La virevolte; Inara Pey, December 2017, on FlickrLa virevolteblog post

On December 31st, 2017, Tyche Shepherd issued her year-end summary on the general size and state of the Second Life main grid.

In terms of a percentage loss, 2017 saw private region losses return to the 2014/2015 levels, with a 4% decrease through the year, somewhat lower than seen in 2016. In all, 677 private regions of all classes were removed from the grid in 2017, compared to 992 in 2016. At the same time, the number of Mainland  / Linden held regions increased very slightly from 6,744 to 6,806 (up by 62), leaving an overall net loss of 605 regions across the grid as a whole.

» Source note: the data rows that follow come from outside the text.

(* ===== verification/Track.v ===== *)
(** Tracks and track lists (crates/oak-node/src/track.rs): the ordered block
    list of a track with its edits, the time queries over a [BlockRange], and
    the per-type track collection.

    The float height conversions and the XML save/load are left out. *)

From Stdlib Require Import QArith Lqa.
From S2P Require Import Prelude Rational TimeRange Ids Value NodeCore.

Local Open Scope Z_scope.

(** * Track types *)

Inductive TrackType : Type := Video | Audio | Subtitle.

#[export] Instance TrackType_eq_dec : EqDecision TrackType.
Proof. solve_decision. Defined.

Definition to_c (k : TrackType) : Z :=
  match k with Video => 0 | Audio => 1 | Subtitle => 2 end.

Definition from_c (v : Z) : option TrackType :=
  match v with 0 => Some Video | 1 => Some Audio | 2 => Some Subtitle | _ => None end.

(** * Tracks *)

(** [track_idx] is the field [index], an [i32]. *)
Record TrackBehavior : Type := mkTrack {
  track_kind : TrackType; blocks : list NodeId; muted : bool; locked : bool; track_height : F64;
  track_idx : Z; track_list : option NodeId }.

(** The bits of [3.0]. *)
Definition DEFAULT_HEIGHT_INTERNAL : F64 := 0x4008000000000000.

Definition TrackBehavior_new (k : TrackType) : TrackBehavior :=
  mkTrack k [] false false DEFAULT_HEIGHT_INTERNAL 0 None.

Definition TrackBehavior_create : NodeCore * TrackBehavior := (NodeCore_new, TrackBehavior_new Video).

Definition with_blocks (t : TrackBehavior) (x : list NodeId) : TrackBehavior :=
  mkTrack (track_kind t) x (muted t) (locked t) (track_height t) (track_idx t) (track_list t).
Definition with_membership (t : TrackBehavior) (l : option NodeId) (i : Z) : TrackBehavior :=
  mkTrack (track_kind t) (blocks t) (muted t) (locked t) (track_height t) i l.

Definition block_at (t : TrackBehavior) (i : nat) : option NodeId := blocks t !! i.

Definition index_of (x : NodeId) (l : list NodeId) : option nat := position (fun b => NodeId_eqb b x) l.

Definition block_index (t : TrackBehavior) (block : NodeId) : option nat := index_of block (blocks t).

Definition append_block (t : TrackBehavior) (block : NodeId) : TrackBehavior :=
  with_blocks t (blocks t ++ [block]).

Definition prepend_block (t : TrackBehavior) (block : NodeId) : TrackBehavior :=
  with_blocks t (vec_insert 0 block (blocks t)).

Definition insert_block_at_index (t : TrackBehavior) (block : NodeId) (i : nat) : TrackBehavior :=
  with_blocks t (vec_insert (i `min` length (blocks t)) block (blocks t)).

Definition insert_block_after (t : TrackBehavior) (block before : NodeId) : TrackBehavior * bool :=
  match block_index t before with
  | Some i => (with_blocks t (vec_insert (i + 1) block (blocks t)), true)
  | None => (t, false)
  end.

Definition insert_block_before (t : TrackBehavior) (block after : NodeId) : TrackBehavior * bool :=
  match block_index t after with
  | Some i => (with_blocks t (vec_insert i block (blocks t)), true)
  | None => (t, false)
  end.

Definition remove_block (t : TrackBehavior) (block : NodeId) : TrackBehavior * bool :=
  let before := length (blocks t) in
  let t := with_blocks t (retain (fun b => negb (NodeId_eqb b block)) (blocks t)) in
  (t, negb (length (blocks t) =? before)%nat).

Definition ripple_remove_block (t : TrackBehavior) (block : NodeId) : TrackBehavior * bool :=
  remove_block t block.

Definition replace_block (t : TrackBehavior) (old replace : NodeId) : TrackBehavior * bool :=
  match block_index t old with
  | Some i => (with_blocks t (<[i := replace]> (blocks t)), true)
  | None => (t, false)
  end.

Definition reference (t : TrackBehavior) : Z * Z := (to_c (track_kind t), track_idx t).

(** * Time queries *)

(** The [BlockRange] trait object; its three provided methods follow. *)
Record BlockRange : Type := mkBlockRange { br_in : NodeId -> Rational; br_out : NodeId -> Rational }.

Definition br_contains_strict (r : BlockRange) (b : NodeId) (t : Rational) : bool :=
  ltb (br_in r b) t && ltb t (br_out r b).
Definition br_contains (r : BlockRange) (b : NodeId) (t : Rational) : bool :=
  leb (br_in r b) t && ltb t (br_out r b).
Definition br_overlaps (r : BlockRange) (b : NodeId) (range : TimeRange) : bool :=
  negb (leb (br_out r b) (in_ range) || leb (out range) (br_in r b)).

Definition block_containing_time (t : TrackBehavior) (time : Rational) (r : BlockRange) : option NodeId :=
  find (fun b => br_contains_strict r b time) (blocks t).
Lemma track_step_keeps g g' : arena_wf g -> membership g -> track_step g g' ->
  arena_wf g' /\ membership g'.
Proof.
  intros Hwf Hm Hs. destruct Hs as [Hr|Hr|k Hr Hfresh|t b Hd|t b Hd|t b p Hd|t b p Hd|t old b Hd|t b|b f Hf].
  - by eapply create_block_membership.
  - by eapply create_block_membership.
  - by apply create_track_membership.
  - apply insertion_membership; try done. intros tb _. right. eexists. split; [done|].
    symmetry. apply Permutation_cons_append.
  - apply insertion_membership; try done. intros tb _. right. eexists. split; [done|].
    apply vec_insert_Permutation.
  - apply insertion_membership; try done. intros tb _. destruct p as [p'|].
    + unfold insert_block_after. destruct (block_index tb p'); [right|by left].
      eexists. split; [done|]. apply vec_insert_Permutation.
    + right. eexists. split; [done|]. apply vec_insert_Permutation.
  - apply insertion_membership; try done. intros tb _. unfold insert_block_before.
    destruct (block_index tb p); [right|by left]. eexists. split; [done|]. apply vec_insert_Permutation.
  - destruct (track_behavior_of g t) as [tb|] eqn:Ht.
    + destruct (decide (old ∈ blocks tb)) as [Hin|Hout].
      * destruct (Hm t tb Ht) as [Hnd Hmem]. destruct Hd as (c & Hb & Hc).
        destruct (NoDup_split old (blocks tb) Hnd Hin) as (l1 & l2 & E & H1 & H2).
        rewrite (track_replace_block_eq g t tb old b l1 l2) by done.
        assert (Hob : b <> old).
        { intros ->. apply Hmem in Hin. unfold block_track in Hin. rewrite Hb in Hin. simpl in Hin. congruence. }
        split; [by do 2 apply arena_wf_relocate|].
        eapply attach_membership; [| | |done|].
        -- eapply detach_membership; [done|done|]. by rewrite E, Permutation_middle.
        -- by rewrite track_behavior_of_relocate, decide_True, Ht by done.
        -- by rewrite block_core_of_relocate, decide_False, Hb by done.
        -- cbn [blocks with_blocks]. by rewrite Permutation_middle.
      * assert (E : track_replace_block g t old b = g); [|by rewrite E].
        unfold track_replace_block. rewrite (update_track_live _ _ tb) by done.
        rewrite replace_block_absent by done. cbn [fst snd].
        apply modify_track_id. intros tb' Ht'. rewrite Ht in Ht'. by simplify_eq.
    + assert (E : track_replace_block g t old b = g); [|by rewrite E].
      unfold track_replace_block, update_track. by rewrite Ht.
  - assert (Hcase : track_ripple_remove_block g t b = g \/
      exists tb l1 l2, track_behavior_of g t = Some tb /\ blocks tb = l1 ++ b :: l2 /\
        track_ripple_remove_block g t b = relocate g t b (l1 ++ l2) None).
    { destruct (track_behavior_of g t) as [tb|] eqn:Ht; [|left; by apply update_track_none; left].
      destruct (decide (b ∈ blocks tb)) as [Hin|Hout].
      - destruct (Hm t tb Ht) as [Hnd _].
        destruct (NoDup_split b (blocks tb) Hnd Hin) as (l1 & l2 & E & H1 & H2).
        right. exists tb, l1, l2. split; [done|]. split; [done|]. by eapply track_ripple_remove_block_eq.
      - left. apply update_track_none. right. intros tb' Ht'. rewrite Ht in Ht'. simplify_eq.
        by apply remove_block_absent. }
    destruct Hcase as [->|(tb & l1 & l2 & Ht & E & ->)]; [done|].
    split; [by apply arena_wf_relocate|]. eapply detach_membership; [done|done|].
    by rewrite E, Permutation_middle.
  - split; [by apply arena_wf_modify_block|]. intros t tb. rewrite track_behavior_of_modify_block.
    intros Ht. destruct (Hm t tb Ht) as [Hnd Hin]. split; [done|]. intros x. rewrite Hin.
    unfold block_track. rewrite block_core_of_modify_block. case_decide; [|done].
    destruct (block_core_of g x); [|done]. simpl. by rewrite Hf.
Qed.
(* ===== verification/SplitCommands.v ===== *)
(** Splitting blocks (crates/oak-timeline/src/undosplit.rs): one block with a
    copy of its dependency graph as the second half, several blocks keeping
    their link groups, and the block of a track under a time.

    The id map of the dependency copy is a [HashMap]; the order it is walked in
    is the class [MapOrder]. *)

From Stdlib Require Import QArith Lqa.
From S2P Require Import Prelude Rational TimeRange Undo Ids Value Keyframe NodeCore Graph Arena Dag GraphOps Copies Block Track Timeline TrackCommands.

Local Open Scope Z_scope.

(** The iteration order of a [HashMap<NodeId, NodeId>]. *)
Class MapOrder : Type := map_order : IdMap -> IdMap.
Class MapOrderLaws `{MapOrder} : Prop := map_order_perm m : map_order m ≡ₚ m.

Section split.
Context {Ext : Type} `{OtherBehavior Ext} `{InputHash} `{MapOrder}.
Abbreviation G := (Graph (Behavior Ext)).
Abbreviation Entry := (NodeEntry (Behavior Ext)).

(** * One block *)

Record BlockSplitCommand : Type := mkBlockSplit {
  bs_block : NodeId; bs_point : Rational; new_block : option NodeId; copied : list NodeId;
  copied_edges : list (NodeId * NodeId * string * Z); detached_entries : list (option Entry);
  bs_old_length : Rational }.

Definition BlockSplitCommand_new (b : NodeId) (p : Rational) : BlockSplitCommand :=
  mkBlockSplit b p None [] [] [] (new 0 1).

Definition copied_ids (id : NodeId) (m : IdMap) : list NodeId :=
  id :: (snd <$> retain (fun p => negb (NodeId_eqb p.1 p.2) && negb (NodeId_eqb p.2 id)) (map_order m)).

Definition BlockSplitCommand_prepare (c : BlockSplitCommand) (g : G) : BlockSplitCommand * G :=
  match new_block c with
  | Some _ => (c, g)
  | None =>
      match copy_node_and_dependency_graph_minus_items g (bs_block c) with
      | (g, None) => (c, g)
      | (g, Some (id, m)) =>
          let ids := copied_ids id m in
          let es := flat_map (fun n =>
            (fun e => (e.1.1, n, e.1.2, e.2)) <$> input_connections g n) ids in
          (mkBlockSplit (bs_block c) (bs_point c) (Some id) ids es (replicate (length ids) None)
             (bs_old_length c), g)
      end
  end.

Definition with_detached (c : BlockSplitCommand) (x : list (option Entry)) : BlockSplitCommand :=
  mkBlockSplit (bs_block c) (bs_point c) (new_block c) (copied c) (copied_edges c) x (bs_old_length c).
Definition with_old_length (c : BlockSplitCommand) (x : Rational) : BlockSplitCommand :=
  mkBlockSplit (bs_block c) (bs_point c) (new_block c) (copied c) (copied_edges c) (detached_entries c) x.

(** Re-insert the entries index by index; [None]s are skipped. *)
Fixpoint add_entries (g : G) (ids : list NodeId) (es : list (option Entry)) : G :=
  match ids, es with
  | i :: ids, Some e :: es => add_entries (add_entry g e i).1 ids es
  | _ :: ids, None :: es => add_entries g ids es
  | _, _ => g
  end.

Definition re_attach_subgraph (c : BlockSplitCommand) (g : G) : BlockSplitCommand * G :=
  if forallb (fun e => match e with None => true | Some _ => false end) (detached_entries c) then (c, g)
  else
    let g := add_entries g (copied c) (detached_entries c) in
    let g := foldl (fun g e => (connect g e.1.1.1 e.1.1.2 e.1.2 e.2).1) g (copied_edges c) in
    (with_detached c ((fun _ => None) <$> detached_entries c), g).
Lemma processValue_unrecognized :
  mode <> "double"%string -> mode <> "triple"%string ->
  processValue input mode d = (0, d).
Proof.
  intros Hd Ht. unfold processValue.
  apply String.eqb_neq in Hd, Ht. rewrite Hd, Ht.
  now destruct (0 <? input).
Qed.

(** [input % 2 == 0] tests evenness. *)
Lemma rem_2_even : (Int.rem input 2 =? 0) = Z.even input.
Proof.
  unfold Int.rem. rewrite Zeven_mod.
  destruct (Z.eqb_spec (Z.rem input 2) 0) as [Hr | Hr],
    (Z.eqb_spec (input mod 2) 0) as [Hm | Hm]; try reflexivity; exfalso.
  - apply Hm. apply Z.rem_divide in Hr; [| lia].
    apply Z.mod_divide; [lia | exact Hr].
  - apply Hr. apply Z.rem_divide; [lia |].
    apply Z.mod_divide; [lia | exact Hm].
Qed.

Lemma processValue_double_eq :
  0 < input ->
  processValue input "double" d =
    (if input <? 100 then
       if Z.even input then
         if 10 <? input then input * 2 + 5 else input * 2
       else input * 2 - 1
     else 200, d).
Proof.
  intros Hpos. unfold processValue. rewrite rem_2_even.
  destruct (Z.ltb_spec 0 input); [| lia]. cbn [String.eqb Ascii.eqb].
  change (String.eqb "double" "double") with true. cbv iota.
  destruct (Z.ltb_spec input 100); [| reflexivity].
  destruct (Z.even input); [destruct (10 <? input) |];
    unfold ret; f_equal; int_exact.
Qed.

Lemma processValue_triple_eq :
  0 < input ->
  processValue input "triple" d =
    (if input <? 50 then input * 3 else 0, d).
Proof.
  intros Hpos. unfold processValue.
  destruct (Z.ltb_spec 0 input); [| lia].
  change (String.eqb "triple" "double") with false.
  change (String.eqb "triple" "triple") with true. cbv iota.
  destruct (Z.ltb_spec input 50); [| reflexivity].
  unfold ret; f_equal; int_exact.
Qed.

End ProcessValue.

(** ** [validateData] *)

Section ValidateLoopFacts.

Variable v : list Z.
Hypothesis Hsize : size v < 1000.


(** A counter that an earlier iteration produced is its own [size_t]. *)
Lemma to_size_t_index (k : nat) :
  (k <= length v)%nat -> Int.to_size_t (Z.of_nat k) = Z.of_nat k.
Proof.
  intros Hk. apply Int.to_size_t_small. unfold size in Hsize. lia.
Qed.
(** * Key-value store server: the store, its persistence file and the
      command interpreter of [server.py].

    Text is modelled as [string]: a sequence of characters whose codes
    0..255 stand for the code points U+0000..U+00FF of a Python [str].
    The persistence file is one text file on a POSIX system, so that what
    [file.write] is given is what the file holds. *)

From Stdlib Require Import String Ascii List Bool NArith Arith Lia Permutation.
Import ListNotations.
Open Scope list_scope.
Open Scope string_scope.

(** ** Characters and the [str] methods the program calls *)

Definition TAB : ascii := ascii_of_N 9.
Definition LF : ascii := ascii_of_N 10.
Definition CR : ascii := ascii_of_N 13.

Definition nl : string := String LF EmptyString.
Definition tab : string := String TAB EmptyString.

(** [str.isspace] on one character, as [str.strip] and [str.split] use it:
    U+0009..U+000D, U+001C..U+001F, U+0020, U+0085 and U+00A0. *)
Definition isspace (c : ascii) : bool :=
  let n := N_of_ascii c in
  ((9 <=? n) && (n <=? 13) || (28 <=? n) && (n <=? 32)
   || (n =? 133) || (n =? 160))%N.

Definition is_empty (s : string) : bool :=
  match s with EmptyString => true | String _ _ => false end.

(** [s.lstrip()] *)
Fixpoint lstrip (s : string) : string :=
  match s with
  | EmptyString => EmptyString
  | String c s' => if isspace c then lstrip s' else s
  end.

(** [s.rstrip()] *)
Fixpoint rstrip (s : string) : string :=
  match s with
  | EmptyString => EmptyString
  | String c s' =>
      let r := rstrip s' in
      if is_empty r && isspace c then EmptyString else String c r
  end.

(** [s.strip()] *)
Definition strip (s : string) : string := lstrip (rstrip s).

(** [s.split()]: the maximal runs of characters that are not whitespace. *)
Fixpoint split (s : string) : list string :=
  match s with
  | EmptyString => []
  | String c s' =>
      if isspace c then split s'
      else
        match s' with
        | EmptyString => [String c EmptyString]
        | String c' _ =>
            if isspace c' then String c EmptyString :: split s'
            else
              match split s' with
              | t :: ts => String c t :: ts
              | [] => [String c EmptyString]
              end
        end
  end.

(** [s.split("\t", 1)]: [(a, Some b)] is the two-element list [[a, b]] cut
    at the first tab, [(s, None)] the one-element list [[s]] of a string
    without a tab. *)
Fixpoint split_tab (s : string) : string * option string :=
  match s with
  | EmptyString => (EmptyString, None)
  | String c s' =>
      if Ascii.eqb c TAB then (EmptyString, Some s')
      else let '(a, b) := split_tab s' in (String c a, b)
  end.

(** Code points of a string, and [s.upper()] as a list of code points: the
    upper case of U+00B5 and U+00FF lies beyond U+00FF and that of U+00DF
    is the two letters SS.  A string here holds code points up to U+00FF
    only.  Of the code points beyond, U+017F and U+0131 have the upper
    case S and I: a word spelt with them can upper-case into a verb, and
    nothing below speaks of such words. *)
Definition codepoints (s : string) : list N :=
  map N_of_ascii (list_ascii_of_string s).

Definition upper_char (c : ascii) : list N :=
  let n := N_of_ascii c in
  if ((97 <=? n) && (n <=? 122))%N then [(n - 32)%N]
  else if (n =? 181)%N then [924%N]
  else if (n =? 223)%N then [83%N; 83%N]
  else if ((224 <=? n) && (n <=? 254) && negb (n =? 247))%N then [(n - 32)%N]
  else if (n =? 255)%N then [376%N]
  else [n].

Definition upper (s : string) : list N :=
  flat_map upper_char (list_ascii_of_string s).

Definition cp_eqb (a b : list N) : bool :=
  if list_eq_dec N.eq_dec a b then true else false.

(** Iterating over a file opened in text mode: the lines of its content,
    each with its terminator, where a line ends at LF, at CR or at CR LF
    and the terminator read is LF in all three cases. *)
Fixpoint readlines (s : string) : list string :=
  match s with
  | EmptyString => []
  | String c s' =>
      if Ascii.eqb c LF then nl :: readlines s'
      else if Ascii.eqb c CR then
        match s' with
        | String c' s'' =>
            if Ascii.eqb c' LF then nl :: readlines s''
            else nl :: readlines s'
        | EmptyString => [nl]
        end
      else
        match readlines s' with
        | l :: ls => String c l :: ls
        | [] => [String c EmptyString]
        end
  end.

(** ** The dictionary [self.store]

    A Python [dict] keeps its items in insertion order and [save] and
    [print_store] walk them in that order, so the dictionary is the list of
    its items; its keys are pairwise different ([uniq]). *)

Definition dict := list (string * string).

Definition keys (d : dict) : list string := map fst d.

(** [d[k]] where [k in d] *)
Fixpoint dict_get (d : dict) (k : string) : option string :=
  match d with
  | [] => None
  | (k', v') :: r => if String.eqb k' k then Some v' else dict_get r k
  end.

(** [k in d] *)
Definition dict_mem (d : dict) (k : string) : bool :=
  match dict_get d k with Some _ => true | None => false end.

(** [d[k] = v]: a present key keeps its place, a new one goes last. *)
Fixpoint dict_set (d : dict) (k v : string) : dict :=
  match d with
  | [] => [(k, v)]
  | (k', v') :: r =>
      if String.eqb k' k then (k', v) :: r else (k', v') :: dict_set r k v
  end.

(** [del d[k]] *)
Fixpoint dict_del (d : dict) (k : string) : dict :=
  match d with
  | [] => []
  | (k', v') :: r =>
      if String.eqb k' k then r else (k', v') :: dict_del r k
  end.
(** * Log pipeline: log_generator.py, mapper.py and reducer.py

    A shallow embedding of the two MapReduce stages of the repository, and
    of the generator that feeds them:

    - [Mapper.parse_line] and [Mapper.main] follow [mapper.py];
    - [Reducer.main] follows [reducer.py];
    - [Generator._make_user_pool], [Generator.generate_log_line] and the
      loop of [Generator.main] follow [log_generator.py], with
      [JsonEncode.dumps] for [json.dumps].

    Python values are modelled as follows.

    - A [str] is the list of its code points ([N]); the methods used by the
      two scripts ([strip], [rstrip], [split], slicing, comparison) are
      written out in [PyStr].
    - A Python [int] is a [Z].  The interpreter's optional limit on the
      length of integer/string conversions ([sys.set_int_max_str_digits])
      is taken to be switched off.
    - [sys.stdin] is the list of the lines the [for] loop iterates over;
      each line still carries its terminator.  [sys.stdout] is the list of
      lines printed; the diagnostics printed on [sys.stderr] are kept as
      structured values.
    - The [defaultdict(int)] of the reducer is an association list in
      insertion order, the order in which [counts.items()] yields it.
    - [json.loads] is written out after CPython's scanner ([Json.loads]).

    Left out: binary floating point (the truth and the [str] of a [float]),
    the [repr] of strings (the [str] of a list or of a dict, the quoted
    preview in the reducer's diagnostics), CPython's recursion limit, and
    failures of the streams themselves.  Of the operations that remain,
    only [json.loads] and [int] raise, and the scripts catch both where they
    are called: the [except Exception] clauses of the two loops are not
    reached.  Of the generator, the command line, the pacing of the loop
    and the signals are left out, and what [random], [Faker] and the clock
    return is an input of the model. *)

From Stdlib Require Import Strings.String Strings.Ascii DecimalString.
From Stdlib Require DecimalPos.
From stdpp Require Import base numbers list sorting gmap.

Local Open Scope N_scope.
Set Warnings "-register-all,-clear-no-such-hyp".

(** ** Python strings *)

Module PyStr.

Definition char := N.
Definition str := list char.

(** A string literal of the scripts, as a [str]. *)
Definition lit (s : string) : str := N_of_ascii <$> list_ascii_of_string s.
Arguments lit s%_string.
(** * Electronics Store API: a shallow embedding of [main.py]

    The request handlers of [main.py] are embedded as computations in a
    state-and-exception monad over the module-global [db] handle.  Python
    dictionaries (request bodies, store documents, query filters) are
    finite maps with string keys; the store keeps each collection as the
    list of its documents in insertion order. *)

From Stdlib Require Import QArith Qabs Ascii.
From stdpp Require Import gmap strings list fin_maps sorting.

Local Open Scope string_scope.

(** ** Python values

    The scalar values that occur in request bodies and in stored documents.
    A Python [float] is represented by the rational number it denotes:
    the handlers only copy prices and compare them, and on finite floats
    the comparisons are the rational ones. *)

Inductive value : Type :=
| VNone
| VBool (b : bool)
| VNum (q : Q)
| VStr (s : string).

#[global] Instance Q_eq_dec : EqDecision Q.
Proof. solve_decision. Defined.

#[global] Instance value_eq_dec : EqDecision value.
Proof. solve_decision. Defined.

(** Python truthiness, as tested by [if q:], [if category:] and [if c]. *)
Definition truthy (v : value) : bool :=
  match v with
  | VNone => false
  | VBool b => b
  | VNum q => negb (Qeq_bool q 0)
  | VStr s => negb (String.eqb s "")
  end.

(** Truthiness of an [Optional[str]] query parameter. *)
Definition truthy_str (o : option string) : bool :=
  match o with
  | None => false
  | Some s => negb (String.eqb s "")
  end.

(** *** Numbers as doubles

    A number is a Python [int] or a [float], and a [float] field holds a
    double.  A number that is not an integer is a [float] already and converts
    to itself; an integer converts to the double nearest to it, ties going to
    the even mantissa, which changes it only beyond [2^53].  Magnitudes beyond
    the largest double, infinities and NaN are outside this model. *)

Definition round_int (z : Z) : Z :=
  let a := Z.abs z in
  let e := (Z.log2 a - 52)%Z in
  if (e <=? 0)%Z then z
  else
    let m := (a / 2 ^ e)%Z in
    let r := (a mod 2 ^ e)%Z in
    let half := (2 ^ (e - 1))%Z in
    let m' := if (r <? half)%Z then m
              else if (half <? r)%Z then (m + 1)%Z
              else if Z.even m then m else (m + 1)%Z in
    (Z.sgn z * (m' * 2 ^ e))%Z.

Definition is_integral (q : Q) : bool :=
  Z.eqb (Z.rem (Qnum q) (Zpos (Qden q))) 0.

(** [float(x)] for a number [x]. *)
Definition to_double (q : Q) : Q :=
  if is_integral q then
    let z := Z.quot (Qnum q) (Zpos (Qden q)) in
    if Z.eqb (round_int z) z then q else inject_Z (round_int z)
  else q.

(** The largest double, [(2 - 2^-52) * 2^1023]. *)
Definition double_max : Q := inject_Z (2 ^ 1024 - 2 ^ 971).

Definition in_double_range (q : Q) : bool := Qle_bool (Qabs q) double_max.

(** The double-quote character, which occurs in two of the seed literals. *)
Definition dquote : string := String (ascii_of_nat 34) EmptyString.

(** ** Store identifiers: [bson.ObjectId]

    The identifier that the store assigns is a 12-byte value, here the number
    below [2^96] that the bytes denote; [str(oid)] is its 24-digit lower-case
    hexadecimal form.  [ObjectId(s)] reads a string of 24 characters with
    [bytes.fromhex]. *)

Definition ObjectId := N.

Definition oid_bound : N := 16 ^ 24.

Definition hex_digit (n : N) : ascii :=
  match n with
  | 0 => "0" | 1 => "1" | 2 => "2" | 3 => "3" | 4 => "4" | 5 => "5"
  | 6 => "6" | 7 => "7" | 8 => "8" | 9 => "9" | 10 => "a" | 11 => "b"
  | 12 => "c" | 13 => "d" | 14 => "e" | _ => "f"
  end%N%char.

Definition hex_value (c : ascii) : option N :=
  let n := N_of_ascii c in
  if (48 <=? n)%N && (n <=? 57)%N then Some (n - 48)%N
  else if (97 <=? n)%N && (n <=? 102)%N then Some (n - 87)%N
  else if (65 <=? n)%N && (n <=? 70)%N then Some (n - 55)%N
  else None.

(** [to_hex k n acc] prepends the [k] low hexadecimal digits of [n] to [acc],
    most significant digit first. *)
Fixpoint to_hex (k : nat) (n : N) (acc : string) : string :=
  match k with
  | O => acc
  | S k' => to_hex k' (n / 16)%N (String (hex_digit (n mod 16)%N) acc)
  end.

Fixpoint of_hex (s : string) (acc : N) : option N :=
  match s with
  | EmptyString => Some acc
  | String c s' =>
      match hex_value c with
      | Some d => of_hex s' (16 * acc + d)%N
      | None => None
      end
  end.

(** [str(oid)] *)
Definition ObjectId_str (o : ObjectId) : string := to_hex 24 o EmptyString.

(** ASCII whitespace, which [bytes.fromhex] skips between bytes. *)
Definition is_space (c : ascii) : bool :=
  let n := N_of_ascii c in
  (n =? 32)%N || ((9 <=? n)%N && (n <=? 13)%N).

(** [bytes.fromhex(s)]: two hexadecimal digits per byte, whitespace skipped
    before each byte and at the end; [None] stands for [ValueError]. *)
Fixpoint fromhex (s : string) : option (list N) :=
  match s with
  | EmptyString => Some []
  | String c s' =>
      if is_space c then fromhex s'
      else
        match hex_value c, s' with
        | Some hi, String c2 s'' =>
            match hex_value c2 with
            | Some lo =>
                match fromhex s'' with
                | Some bs => Some ((16 * hi + lo)%N :: bs)
                | None => None
                end
            | None => None
            end
        | _, _ => None
        end
  end.

(** [ObjectId(product_id)], as the binary that the constructed identifier
    holds; [None] stands for the [InvalidId] exception.  A string is accepted
    when it has 24 characters and [bytes.fromhex] reads it: 24 digits give
    12 bytes, and a string with whitespace in it gives fewer.  The length is
    taken in bytes: it differs from the number of characters only for a
    string with a character outside ASCII, and [bytes.fromhex] refuses such
    a string whatever its length. *)
Definition ObjectId_parse (s : string) : option (list N) :=
  if Nat.eqb (String.length s) 24 then fromhex s else None.

(** The number that a sequence of bytes denotes, most significant first. *)
Definition binary_value (bs : list N) : N :=
  fold_left (fun acc b => (256 * acc + b)%N) bs 0%N.

(** Whether the binary [bs] is the one of the stored identifier [o]: it has
    twelve bytes and denotes [o]. *)
Definition binary_is (bs : list N) (o : ObjectId) : bool :=
  Nat.eqb (length bs) 12 && N.eqb (binary_value bs) o.

(** ** Exceptions and the handler monad *)

(** One entry of a pydantic error list: the field and the error type. *)
Definition FieldError : Type := (string * string)%type.

Inductive exn : Type :=
| HTTPException (status_code : nat) (detail : string)
| RequestValidationError (errors : list FieldError)
| ValidationError (errors : list FieldError)
| ResponseValidationError
| PyMongoError
| OperationFailure
| TypeError
| DatabaseNotAvailable.

Inductive outcome (A : Type) : Type :=
| Return (a : A)
| Raise (e : exn).

Arguments Return {A} a.
Arguments Raise {A} e.

(** ** The document store

    A stored document is a dictionary with a store-assigned [_id].  A
    database holds its collections by name, each as the list of its documents
    in insertion order, and the counter from which fresh identifiers are
    drawn.  [server_up] tells whether the server answers: when it does not,
    every driver call raises. *)

Record Document : Type := mkDocument {
  _id : ObjectId;
  fields : gmap string value
}.

Record Database : Type := mkDatabase {
  server_up : bool;
  collections : gmap string (list Document);
  next_oid : ObjectId
}.

(** [db[name]] : a collection that was never written to is empty. *)
Definition collection (d : Database) (name : string) : list Document :=
  default [] (collections d !! name).

(** The module-global [db], which is [None] when no store is configured. *)
Definition World : Type := option Database.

Taking the year-on-year figures from 2010 onwards (that being the last year the grid exhibited a growth in the number of regions), we get the following breakdown for private regions:

2010 2011 2012 2013
24,483 23,857 20,994 19,273
Increase
%age
Loss %age
Loss
%age
Loss
%age
810 3% 626 2.56% 2863 12% 1719 8.2%
2014
2015 2016 2017
18,600 17,775 16,783 16,106
Loss
%age
Loss
%age
Loss
%age
Loss
%age
673 3.5% 825 4.4% 992 5.6% 677 4.0%

Working on the basis of Tyche’s Full Private Region surveys I have to hand, a breakdown of approximate recent monthly revenues from private regions over the most recent four-year period might be given as:

  • November 2013: US $3,857,000 (+/- US $52,000)
  • March 2016: US $3,385,000 ( +/- US $43,000)
  • December 2016: US $3,162,000 (+/- US $39,000)
  • December 2017: US$ 2,970,000 (+/- US $36,500)

This represents around a 23% drop in monthly tier revenues over a four-year period. Of course, there are other revenue routes associated with Second Life – notably Premium memberships (which the Lab has in the past indicated account for around 20% of revenues). More directly, the end of 2016 / start of 2017 saw the Lab generate an estimated US $80,000, which doubtless help offset the decline in tier revenues to some extent. So, taking these factors into consideration, I would suggest that overall, the Lab might still be generating around US $48-49 million in revenue, or roughly the same as my estimate from my 2016 end-of-year article.

In 2016 there was some speculation that any opening of Sansar might have an impact on SL’s landmass. In my 2016 piece, I expressed the opinion this would not be the case, noting:

Some have raised concerns over how much of an impact Sansar will have on SL’s landmass in 2017. I actually don’t think it will. While I anticipate the decline in land will continue (but hopefully at a slower rate than 2016), I simply don’t think Sansar will have any immediate impact on Second Life one way or the other. Not in its first year, at least.

Unsurprisingly, this has proven to be the case: region losses for the second half of 2017, following the opening of Sansar’s public Creator Beta, remained pretty much on a weekly par with the months prior to the Creator Beat opening. I expect this will continue to be the case through much – if not all – of 2018.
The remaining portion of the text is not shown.